Também não posso confiar a mãos alheias o que lhe pertence e durante todos estes anos de tristezas e de­silusões guardei a sete chaves, à sua espera. Me perdoe. Não posso me arriscar. Já não estou em condições ou idade de desafiar a morte. Amanhã pego a balsa de volta para Carolina. Mas antes deixo este testa­mento para quando você vier e deparar com a incerteza mais absoluta. Seja bem-vindo. Vão lhe dizer que tudo foi muito abrupto e ines­perado. Que o suicídio pegou todo mundo de surpresa. Vão lhe dizer muitas coisas. Sei o que espera de mim. E o que deve estar pensando. Mas não me peça o que nunca me deram, o preto no branco, a hora certa. Terá que contar apenas com o imponderável e a precariedade do que agora lhe conto, assim como tive de contar com o relato dos índios e a incerteza das traduções do professor Pessoa. As histórias dependem antes de tudo da confiança de quem as ouve, e da capacidade de inter­pretá-las. E quando vier você estará desconfiado. O dr. Buell, à sua maneira, também era incrédulo. Resistiu o quanto pôde. Precisamos de razões para acreditar.

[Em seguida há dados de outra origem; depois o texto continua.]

(* ===== verification/Schedule.v ===== *)
(** * Search scheduling: search_schedule*.go, search_work_records.go, search_records.go

    Every source mutation schedules search work in its own transaction.  The
    model covers the counters, the pending work records with their age index,
    the plan table, the access state of a new node and the fan-out of a
    deletion.  [WorkInv] says that the age index and the work records
    describe the same pending items, which is what a claim scan relies on. *)

From S2P Require Import Prelude GoJson Sha256 Bytes Domain Concrete Store Tx Keys Records.

(** ** Digests

    The bytes [json.Marshal] writes for a record are a parameter; a digest is
    SHA-256 of them. *)
Class Encoder := {
  encoding : value -> string;
}.

Definition digest `{Encoder} (v : value) : N := sha256 (encoding v).

Definition searchBucket (orgID nodeID : uuid) : Z :=
  Z.of_N (first_byte (sha256_bytes (be_bytes 16 orgID ++ be_bytes 16 nodeID))).

(** Proofs use no fact about SHA-256. *)
#[global] Opaque digest searchBucket.

Definition MaxInt64 : Z := (2 ^ 63 - 1)%Z.

Inductive searchChange :=
  | searchChangeContent | searchChangeAccess | searchChangeDeletion | searchChangeExclusion | searchChangeRepair.

#[export] Instance searchChange_eq_dec : EqDecision searchChange.
Proof. solve_decision. Defined.

Inductive searchRecordPlan :=
  | searchRecordRewrite | searchRecordRestart | searchRecordPut | searchRecordRemove.

#[export] Instance searchRecordPlan_eq_dec : EqDecision searchRecordPlan.
Proof. solve_decision. Defined.

Definition WorkClassLive : string := "live".
Definition WorkClassAccess : string := "access".
Definition WorkClassCleanup : string := "cleanup".
Definition WorkClassCopy : string := "copy".

Inductive workClass := CLive | CAccess | CCleanup | CCopy.

#[export] Instance workClass_eq_dec : EqDecision workClass.
Proof. solve_decision. Defined.

Definition class_name (c : workClass) : string :=
  match c with CLive => WorkClassLive | CAccess => WorkClassAccess | CCleanup => WorkClassCleanup | CCopy => WorkClassCopy end.
Coercion class_name : workClass >-> string.
Definition searchNodeClasses : list workClass := [CLive; CAccess; CCleanup; CCopy].

Definition searchRecordPlanFor (change : searchChange) (class : workClass) : searchRecordPlan :=
  match change, class with
  | searchChangeContent, CLive => searchRecordPut
  | searchChangeContent, CAccess => searchRecordRestart
  | searchChangeContent, CCleanup => searchRecordRewrite
  | searchChangeContent, CCopy => searchRecordRemove
  | searchChangeAccess, CLive => searchRecordRewrite
  | searchChangeAccess, CAccess => searchRecordPut
  | searchChangeAccess, CCleanup => searchRecordRewrite
  | searchChangeAccess, CCopy => searchRecordRewrite
  | searchChangeDeletion, CCleanup => searchRecordPut
  | searchChangeDeletion, _ => searchRecordRemove
  | searchChangeExclusion, CCleanup => searchRecordPut
  | searchChangeExclusion, _ => searchRecordRemove
  | searchChangeRepair, CLive => searchRecordPut
  | searchChangeRepair, CAccess => searchRecordPut
  | searchChangeRepair, CCleanup => searchRecordRewrite
  | searchChangeRepair, CCopy => searchRecordRemove
  end.

Definition earliestSearchTime (first second : gotime) : gotime :=
  if bool_decide (first = 0%Z) || (second <? first)%Z then second else first.

Section schedule.
Context `{FDB : Fdb} `{GL : GoLib} `{HS : Encoder}.

(** ** Counters *)

(** A tuple-encoded counter: a nonnegative int64.  Absent is zero, anything
    else is an error. *)
Definition counter_value (v : option value) : res Z :=
  match v with
  | None => Ok 0%Z
  | Some (VCounter z) => if (0 <=? z)%Z && (z <=? MaxInt64)%Z then Ok z else Err ErrDecode
  | Some _ => Err ErrDecode
  end.

Definition readSearchCounter (k : key) : tx Z := v ← tr_get_bytes k; lift (counter_value v).
Definition writeSearchCounter (k : key) (z : Z) : tx unit := tr_set k (VCounter z).

Definition incrementSearchCounter (k : key) : tx Z :=
  current ← readSearchCounter k;
  _ ← ensure (negb (current =? MaxInt64)%Z) ErrOther;
  _ ← writeSearchCounter k (current + 1);
  mret (current + 1)%Z.

(** ** Pending work *)

Definition work_key (class : string) (orgID nodeID : uuid) : key :=
  searchWorkKey class (searchBucket orgID nodeID) orgID nodeID.
Definition age_key (class : string) (t : gotime) (orgID nodeID : uuid) : key :=
  searchAgeKey class (searchBucket orgID nodeID) t orgID nodeID.

Definition readSearchWork (class : string) (orgID nodeID : uuid) : tx (option searchWorkRecord) :=
  v ← tr_get_bytes (work_key class orgID nodeID);
  lift (match v with None => Ok None | Some (VWork w) => Ok (Some w) | Some _ => Err ErrDecode end).

Definition with_enqueued (w : searchWorkRecord) (t : gotime) : searchWorkRecord :=
  mkWork (w_OrgID w) (w_NodeID w) (w_Generation w) (w_Revision w) (w_Deleted w) t.
(** ** Activation

    A run of product writes, each with its fence, between the capture of the
    evidence and the activation. *)

Definition fence_writes (writes : list (uuid * uuid)) : tx unit :=
  forM writes (fun w => _ ← fenceNodeMutation w.1 w.2; mret tt).

Definition hits (b : Z) (writes : list (uuid * uuid)) : Z :=
  Z.of_nat (length (filter (fun w => WriteFenceBucket w.1 w.2 = b) writes)).

(** Bucket values are 64-bit counters. *)
Definition FenceInv (s : kv) : Prop :=
  forall b v, fget s (writeFenceBucketKey b) = Some v -> exists z, v = VInt64 z /\ (0 <= z < 2 ^ 64)%Z.

Definition epoch (s : kv) (b : Z) : Z := default 0%Z (add_base (fget s (writeFenceBucketKey b))).

Lemma readStrictActivation_ok st st' a : readStrictActivation st = Ok (st', a) -> st' = st.
Proof. unfold readStrictActivation, tr_get_bytes. intros E. tx_inv1 E. done. Qed.

Lemma fenceNodeMutation_ok o n st st' b :
  fenceNodeMutation o n st = Ok (st', b) ->
  st' = mkTx (fadd (tx_kv st) (writeFenceBucketKey (WriteFenceBucket o n)) 1) (tx_changes st).
Proof.
  unfold fenceNodeMutation. intros E. apply tx_bind_ok in E as (s1 & a & ->%readStrictActivation_ok & E).
  tx_inv1 E. done.
Qed.

Lemma FenceInv_add_base s b : FenceInv s -> add_base (fget s (writeFenceBucketKey b)) = Some (epoch s b).
Proof.
  intros HI. unfold epoch. destruct (fget s (writeFenceBucketKey b)) as [v|] eqn:E; [|done].
  by destruct (HI _ _ E) as (z & -> & _).
Qed.

Lemma FenceInv_range s b : FenceInv s -> (0 <= epoch s b < 2 ^ 64)%Z.
Proof.
  intros HI. unfold epoch. destruct (fget s (writeFenceBucketKey b)) as [v|] eqn:E; [|simpl; lia].
  by destruct (HI _ _ E) as (z & -> & ?).
Qed.

Lemma fence_add s b b' :
  FenceInv s ->
  FenceInv (fadd s (writeFenceBucketKey b) 1) /\
  epoch (fadd s (writeFenceBucketKey b) 1) b' =
    if decide (b = b') then ((epoch s b' + 1) mod 2 ^ 64)%Z else epoch s b'.
Proof.
  intros HI. pose proof (fget_add_eq s (writeFenceBucketKey b) 1 _ (FenceInv_add_base s b HI)) as Ha.
  split.
  - intros b1 v. destruct (decide (writeFenceBucketKey b = writeFenceBucketKey b1)) as [Hk|Hk].
    + rewrite <-Hk, Ha. intros [= <-]. eexists. split; [done|]. apply Z.mod_pos_bound. lia.
    + rewrite fget_add_ne by done. apply HI.
  - unfold epoch at 1. case_decide as Hd; [by subst; rewrite Ha|].
    by rewrite fget_add_ne by (unfold writeFenceBucketKey; congruence).
Qed.
Lemma outgoing_targets o n st st' edges :
  RelInv (tx_kv st) -> readOutgoingSnapshots o n RelChildOf st = Ok (st', edges) ->
  Forall (fun e => rel_RelationType (rs_Relationship e) = RelChildOf) edges /\
  forall b, b ∈ (fun e => rel_TargetID (rs_Relationship e)) <$> edges <-> is_Some (fget (tx_kv st) (child_key o n b)).
Proof.
  intros HI (s1 & items & [-> ->]%tr_range_ok & [-> E]%lift_ok)%tx_bind_ok. apply res_mapM_ok in E.
  assert (forall it e, it ∈ frange (tx_kv st) (relationshipPrefixBySource o n RelChildOf) ->
    decodeRelationshipSnapshot it.2 = Ok e ->
    rel_RelationType (rs_Relationship e) = RelChildOf /\ it.1 = child_key o n (rel_TargetID (rs_Relationship e))) as Hdec.
  { intros [k v] e [Hp Hv]%frange_spec He. unfold relationshipPrefixBySource in Hp. simpl in Hp, He.
    assert (family k = "relationship") as Hk by (by destruct Hp as [l ->]).
    destruct (rel_forward _ HI _ _ Hk Hv) as (r & -> & -> & _). injection He as <-. simpl.
    change [TStr "relationship"; id_elem o; id_elem n; TStr RelChildOf] with (relationshipPrefixBySource o n RelChildOf) in Hp.
    unfold rel_key in Hp. apply relationshipPrefix_spec in Hp as (Ho & Hn & [?|Ht]); [done|].
    unfold rel_key, child_key. by rewrite <-Ho, <-Hn, <-Ht. }
  split.
  - apply Forall_forall. intros e (i & He)%list_elem_of_lookup.
    destruct (Forall2_lookup_r _ _ _ _ _ E He) as (it & Hit & Hok).
    eapply Hdec; [by eapply list_elem_of_lookup_2|exact Hok].
  - intros b. rewrite list_elem_of_fmap. split.
    + intros (e & -> & (i & He)%list_elem_of_lookup). destruct (Forall2_lookup_r _ _ _ _ _ E He) as (it & Hit & Hok).
      apply list_elem_of_lookup_2 in Hit. destruct (Hdec _ _ Hit Hok) as [_ Hk]. destruct it as [k v]. simpl in Hk. subst k.
      apply frange_spec in Hit as [_ ->]. eauto.
    + intros [v Hv]. assert ((child_key o n b, v) ∈ frange (tx_kv st) (relationshipPrefixBySource o n RelChildOf)) as Hin.
      { apply frange_spec. split; [|done]. apply relationshipPrefix_spec. auto. }
      pose proof Hin as Hin'. apply list_elem_of_lookup in Hin as (i & Hi). destruct (Forall2_lookup_l _ _ _ _ _ E Hi) as (e & He & Hok).
      exists e. split; [|by eapply list_elem_of_lookup_2]. destruct (Hdec _ _ Hin' Hok) as [_ Hk]. simpl in Hk.
      unfold child_key, relationshipKey in Hk. by key_inv.
Qed.

Lemma removedEdges_keys plan t edges removed b :
  Forall (fun e => rel_RelationType (rs_Relationship e) = RelChildOf) edges -> removedEdges plan t edges = Ok removed ->
  child_key (mp_OrgID plan) (mp_NodeID plan) b ∈ rel_key <$> removed <->
  b <> t /\ b ∈ (fun e => rel_TargetID (rs_Relationship e)) <$> edges.
Proof.
  intros Hall. revert removed. induction Hall as [|e edges He _ IH]; intros removed E; simpl in E.
  { injection E as <-. csimpl. rewrite !elem_of_nil. naive_solver. }
  csimpl. rewrite elem_of_cons. case_decide as Ht.
  - rewrite IH by done. naive_solver.
  - destruct (expectsRelationship _ _); simpl in E; [|done].
    destruct (removedEdges plan t edges) as [rest|] eqn:Er; simpl in E; [|done]. injection E as <-. csimpl.
    rewrite elem_of_cons, (IH rest) by done. unfold rel_key, child_key. simpl. rewrite He.
    split; [|naive_solver]. intros [Hk|?]; [|naive_solver]. unfold relationshipKey in Hk. key_inv. naive_solver.
Qed.
Lemma consume_values target values R :
  (exists R', res_foldl (take_value target) R values = Ok R') <->
  NoDup (pv_Ref <$> values) /\ (forall r, r ∈ pv_Ref <$> values -> r ∈ R) /\
  Forall (fun v => pv_SubjectID v = protectedSubject target /\ json_valid (pv_Value v) = true) values.
Proof.
  revert R. induction values as [|v values IH]; intros R; cbn [res_foldl].
  { split; [intros _; split_and!; [constructor|set_solver|constructor]|by eexists]. }
  cbn [fmap list_fmap]. rewrite NoDup_cons, Forall_cons. unfold take_value at 1.
  destruct (bool_decide_reflect (pv_SubjectID v = protectedSubject target)); cbn; [|split; [by intros []|tauto]].
  destruct (bool_decide_reflect (pv_Ref v ∈ R)); cbn; [|split; [by intros []|intros (_ & H & _); set_solver]].
  destruct (json_valid (pv_Value v)); cbn; [|split; [by intros []|intros (_ & _ & (_ & H) & _); done]].
  rewrite IH. split.
  - intros (H1 & H2 & H3). split_and!; [set_solver|done|set_solver|done|done|done].
  - intros ((H1 & H1') & H2 & _ & H3). split_and!; [done|set_solver|done].
Qed.

(** A format 2 event's protected values are accepted exactly when they
    match its delta references one to one: no reference is nil or repeated,
    each is supplied by exactly one value, and every value is valid JSON that
    belongs to the owner of the target. *)
Theorem validateProtected_bijective event :
  validateProtected event = Ok tt <->
  (uuid_nil ∉ event_references event) /\ NoDup (event_references event) /\
  (pv_Ref <$> ev_Protected event) ≡ₚ event_references event /\
  Forall (fun v => exists target, ec_Target (ev_Context event) = Some target /\
            pv_SubjectID v = protectedSubject target /\ json_valid (pv_Value v) = true) (ev_Protected event).
Proof.
  unfold validateProtected.
  assert (forall R, (match ev_Delta event with Some d => deltaReferences d | None => Ok ∅ end) = Ok R <->
            (uuid_nil ∉ event_references event) /\ NoDup (event_references event) /\ R = list_to_set (event_references event)) as HR.
  { intros R. unfold event_references. destruct (ev_Delta event) as [d|].
    - unfold deltaReferences. rewrite collect_references. split; [intros (? & ? & _ & ->)|intros (? & ? & ->)]; split_and!; set_solver.
    - split; [intros [= <-]; split_and!; [set_solver|constructor|done]|by intros (_ & _ & ->)]. }
  destruct (match ev_Delta event with Some d => _ | None => Ok ∅ end) as [R|e]; cbn.
  2:{ split; [done|]. intros (H1 & H2 & _). discriminate (proj2 (HR _) (conj H1 (conj H2 eq_refl))). }
  destruct (proj1 (HR R) eq_refl) as (Hnil & Hnd & ->). clear HR.
  set (refs := event_references event) in *. set (values := ev_Protected event).
  destruct (bool_decide (list_to_set refs = ∅) && bool_decide (values = [])) eqn:Hempty; cbn.
  { apply andb_true_iff in Hempty as [H1%bool_decide_eq_true H2%bool_decide_eq_true].
    assert (refs = []) as -> by (destruct refs; [done|set_solver]). rewrite H2. split; [|done]. intros _. by repeat constructor. }
  assert (values ≡ₚ [] -> pv_Ref <$> values ≡ₚ refs -> False) as Hne.
  { intros ->%Permutation_nil_r Hp. symmetry in Hp. apply Permutation_nil_r in Hp. rewrite Hp in Hempty. done. }
  destruct (ec_Target (ev_Context event)) as [target|] eqn:Et.
  2:{ split; [done|]. intros (_ & _ & Hp & HF). exfalso. destruct values as [|v values]; [by apply Hne|].
      inversion HF as [|? ? (? & ? & _)]. congruence. }
  pose proof (consume_values target values (list_to_set refs)) as Hcv.
  rewrite size_list_to_set by done.
  destruct (bool_decide_reflect (length refs = length values)) as [Hlen|Hlen]; cbn.
  2:{ split; [done|]. intros (_ & _ & Hp%Permutation_length & _). rewrite length_fmap in Hp. congruence. }
  trans (exists R', res_foldl (take_value target) (list_to_set refs) values = Ok R').
  { destruct (res_foldl _ _ _); cbn; split; eauto; try done. by intros []. }
  rewrite Hcv. split.
  - intros (H1 & H2 & H3). split_and!; [done|done| |].
    + apply submseteq_length_Permutation; [|rewrite length_fmap; lia]. apply NoDup_submseteq; [done|]. intros r Hr%H2. set_solver.
    + eapply Forall_impl; [done|]. intros v [? ?]. eauto.
  - intros (_ & _ & Hp & HF). split_and!; [by rewrite Hp|intros r; rewrite Hp; set_solver|].
    eapply Forall_impl; [done|]. intros v (t & [= <-] & ? & ?). done.
Qed.

End protected_spec.

(** ** The checks of a format 2 event, one by one *)

Lemma validateCompleteEvent_iff e :
  validateCompleteEvent e = Ok tt <->
  exists target, ec_Target (ev_Context e) = Some target /\
    (ev_EventID e <> uuid_nil /\ ev_Verb e <> EmptyString /\ ev_OccurredAt e <> 0%Z) /\
    (ec_OrgID (ev_Context e) <> uuid_nil /\ ec_OperationID (ev_Context e) <> uuid_nil /\ ec_StartedAt (ev_Context e) <> 0%Z) /\
    ev_Outcome e <> EmptyString /\ validateActor e = Ok tt /\ validateTarget target = Ok tt /\
    (en_Type (ev_Entity e) = kind_text (at_Kind target) /\ en_ID (ev_Entity e) = at_ID target) /\
    validatePhase (ec_OperationClass (ev_Context e)) (ec_Phase (ev_Context e)) (ev_Outcome e) = Ok tt /\
    validateOutcomeFields e = Ok tt /\ validateClassEvidence e = Ok tt.
Proof.
  unfold validateCompleteEvent, nil, blank, is_zero. cbv zeta. rewrite !unit_bind.
  destruct (ec_Target (ev_Context e)) as [target|]; [|split; [by intros (_ & _ & ?)|by intros (? & ? & _)]].
  rewrite !unit_bind, !require_Ok.
  rewrite !negb_true_iff, !orb_false_iff, !andb_true_iff, !bool_decide_eq_false, !Z.eqb_neq, eqs_true, bool_decide_eq_true.
  split.
  - intros H. exists target. tauto.
  - intros (t & [= <-] & H). tauto.
Qed.
(** The recorder's result is the error of the call and its new state. *)
Definition BeginStep (x : externalEnv) (parent : Event) (r : stepRecorder) (step : Event) : io (stepRecorder * res unit) :=
  match ec_Target (ev_Context step) with
  | None => mret (r, Err ErrEventNotRecorded)
  | Some target =>
      now ← observe (x_clock x);
      let event := intentEvent parent step target now in
      match ValidateEvent event with
      | Err _ => mret (r, Err ErrEventNotRecorded)
      | Ok _ =>
          written ← writeOnce x event;
          match written with
          | Err _ => mret (r, Err ErrEventNotRecorded)
          | Ok _ => mret (noteBegun r target now, Ok tt)
          end
      end
  end.

Definition FinishStep (x : externalEnv) (parent : Event) (r : stepRecorder) (step : Event) : io (stepRecorder * res unit) :=
  match ec_Target (ev_Context step) with
  | None => mret (r, Err ErrEventNotRecorded)
  | Some target =>
      let key := externalTargetKey target in
      match sr_started r !! key with
      | None => mret (r, Err ErrEventNotRecorded)
      | Some startedAt =>
          now ← observe (x_clock x);
          eventID ← observe (x_fresh x);
          let event := stepEvent parent step target PhaseResult eventID startedAt now in
          match ValidateEvent event with
          | Err _ => mret (r, Err ErrEventNotRecorded)
          | Ok _ =>
              written ← write_outbox x [event];
              match written with
              | Err _ => mret (r, Err ErrEventNotRecorded)
              | Ok _ => mret (mkStepRecorder (sr_order r) (sr_labels r) (sr_started r) (<[key := ev_Outcome event]> (sr_finished r)), Ok tt)
              end
          end
      end
  end.

Record stepSummary := mkStepSummary { ss_committed : list string; ss_unfinished : list string }.

(** The labels of the committed and of the unfinished steps, in begin order. *)
Definition summary (r : stepRecorder) : stepSummary :=
  mkStepSummary
    (omap (fun key => match sr_finished r !! key with
                      | Some outcome => if eqs outcome OutcomeCompleted || eqs outcome OutcomePartiallyCompleted
                                        then Some (default EmptyString (sr_labels r !! key)) else None
                      | None => None
                      end) (sr_order r))
    (omap (fun key => match sr_finished r !! key with
                      | Some _ => None
                      | None => Some (default EmptyString (sr_labels r !! key))
                      end) (sr_order r)).

(** ** Outcome of an attempt *)

Definition externalStepUnfinishedCode : string := "step_unfinished".
Definition externalOutcomeUnknownCode : string := "outcome_unknown".

Definition with_outcome (d : OutcomeDetails) (outcome : string) : OutcomeDetails :=
  mkOutcomeDetails outcome (od_FailureCode d) (od_FailureMessage d) (od_CommittedSteps d).

(** A run error fails an attempt that reports no other outcome, and an
    attempt without an outcome completed. *)
Definition reported_outcome (details : OutcomeDetails) (runErr : option string) : string :=
  let o := od_Outcome details in
  let o := match runErr with Some _ => if blank o || eqs o OutcomeCompleted then OutcomeFailed else o | None => o end in
  if blank o then OutcomeCompleted else o.

Definition resolve_incomplete (details resolved : OutcomeDetails) (steps : stepSummary) : OutcomeDetails :=
  let resolved :=
    if isTerminalOutcome (od_Outcome resolved) then resolved
    else mkOutcomeDetails OutcomeIncomplete externalOutcomeUnknownCode
           ("the operation returned outcome " +:+ od_Outcome details +:+ ", which is not a terminal outcome")
           (od_CommittedSteps resolved) in
  if negb (bool_decide (ss_unfinished steps = [])) && negb (eqs (od_Outcome resolved) OutcomeIncomplete)
  then mkOutcomeDetails OutcomeIncomplete externalStepUnfinishedCode
         ("these steps began without a saved result: " +:+ join ", " (ss_unfinished steps)) (od_CommittedSteps resolved)
  else resolved.

(** The reported committed steps with the recorded ones that are missing. *)
Definition all_committed (details : OutcomeDetails) (steps : stepSummary) : list string :=
  foldl (fun committed step => if decide (step ∈ committed) then committed else committed ++ [step])
    (od_CommittedSteps details) (ss_committed steps).

Definition committed_outcome (outcome : string) (committed : list string) : string :=
  if eqs outcome OutcomeFailed || eqs outcome OutcomeRefused
  then if negb (bool_decide (committed = [])) then OutcomePartiallyCompleted else outcome
  else if eqs outcome OutcomePartiallyCompleted
  then if bool_decide (committed = []) then OutcomeFailed else outcome
  else outcome.

Definition resolveExternalOutcome (details : OutcomeDetails) (runErr : option string) (steps : stepSummary) : OutcomeDetails :=
  let resolved := with_outcome details (reported_outcome details runErr) in
  let resolved := resolve_incomplete details resolved steps in
  let committed := all_committed details steps in
  let outcome := committed_outcome (od_Outcome resolved) committed in
  let listed := if eqs outcome OutcomePartiallyCompleted || eqs outcome OutcomeIncomplete then committed else [] in
  if eqs outcome OutcomeCompleted then mkOutcomeDetails outcome EmptyString EmptyString listed
  else
    let code := if blank (od_FailureCode resolved) then "external_" +:+ outcome else od_FailureCode resolved in
    let message := if blank (od_FailureMessage resolved) then default EmptyString runErr else od_FailureMessage resolved in
    let message := if blank message then "the operation ended with outcome " +:+ outcome else message in
    mkOutcomeDetails outcome code message listed.

(** ** The operation *)

Definition result_context (c : EventContext) (completedAt : instant) (steps : list string) : EventContext :=
  mkEventContext (ec_OrgID c) (ec_WorkspaceID c) (ec_ScopeID c) (ec_ParentID c) (ec_RequestID c) (ec_TraceID c)
    (ec_Source c) (ec_Tool c) (ec_RPC c) (ec_Reason c) (ec_APITokenID c) (ec_CommitVersion c) (ec_AuditFormatVersion c)
    (ec_OperationClass c) PhaseResult (ec_OperationID c) (ec_ParentOperationID c) (ec_StartedAt c) completedAt
    (ec_Target c) (ec_Read c) steps (ec_Selection c) (ec_HTTPMethod c) (ec_RequestPath c).

Definition externalResult (now : instant) (eventID : uuid) (intent : Event) (steps : stepSummary)
    (details : OutcomeDetails) (runErr : option string) : Event :=
  let c := ev_Context intent in
  let completedAt := if (now <? ec_StartedAt c)%Z then ec_StartedAt c else now in
  let resolved := resolveExternalOutcome details runErr steps in
  mkEvent (ev_Verb intent) eventID (ev_Actor intent) (ev_Entity intent)
    (result_context c completedAt (od_CommittedSteps resolved))
    (ev_Delta intent) (od_Outcome resolved)
    (if eqs (od_Outcome resolved) OutcomeCompleted then None
     else Some (mkEventError (od_FailureCode resolved) (od_FailureMessage resolved)))
    (ev_IdempotencyKey intent) now (ev_Extra intent) (ev_Protected intent).

Definition validateExternalIntent (intent : Event) : res unit :=
  let c := ev_Context intent in
  _ ← require ((ec_AuditFormatVersion c =? AuditFormatComplete)%N && eqs (ec_OperationClass c) OperationExternal &&
               eqs (ec_Phase c) PhaseIntent) ErrOther;
  ValidateEvent intent.

(** A run function: its calls on the StepRecorder, each continued with the
    error the call returned, and the outcome and the error it returns. *)
Inductive runFunc :=
  | RunReturn (details : OutcomeDetails) (runErr : option string)
  | RunBegin (step : Event) (next : res unit -> runFunc)
  | RunFinish (step : Event) (next : res unit -> runFunc).

Fixpoint run_func (x : externalEnv) (parent : Event) (r : stepRecorder) (run : runFunc) : io (stepRecorder * (OutcomeDetails * option string)) :=
  match run with
  | RunReturn details runErr => mret (r, (details, runErr))
  | RunBegin step next => '(r', e) ← BeginStep x parent r step; run_func x parent r' (next e)
  | RunFinish step next => '(r', e) ← FinishStep x parent r step; run_func x parent r' (next e)
  end.

Definition recordExternalResult (x : externalEnv) (result : Event) : io (res unit) :=
  match ValidateEvent result with
  | Err _ => mret (Err ErrEventNotRecorded)
  | Ok _ =>
      written ← write_outbox x [result];
      mret (match written with Ok _ => Ok tt | Err _ => Err ErrEventNotRecorded end)
  end.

Estarei abusando da sua paciência e boa vonta­de, seja você quem for, se lembrar que morremos todos?

(...)

Era preciso que ninguém achasse um sentido. É preciso não deixar os mortos tomarem conta dos que ficaram.

Desde o início, embora não pudesse prever a tragédia, fui o único a ver nos olhos dele o desespero que tentava dissimular mas nem sempre conseguia, e cuja razão, que cheguei a intuir antes mesmo que ela me fosse revelada, preferi ignorar, ou fingir que ignorava, nem que fosse só para aliviá-lo. Acho que assim eu o ajudei como pude. Tendo presenciado os poucos momentos em que não conseguiu se conter, eu sa­bia, e o meu silêncio era para ele a prova da minha amizade. Assim são os homens. Ou você acha que quando nos olhamos não reconhece­mos no próximo o que em nós mesmos tentamos esconder? Não há nada mais valioso do que a confiança de um amigo. Por isso aprecio os índios, com os quais convivo desde criança, desde o tempo em que o meu avô os amansou. Sempre os recebi na minha casa. Sempre soube o que diziam de mim pelas costas, que me consideravam um pouco louco, aliás como a todos os brancos.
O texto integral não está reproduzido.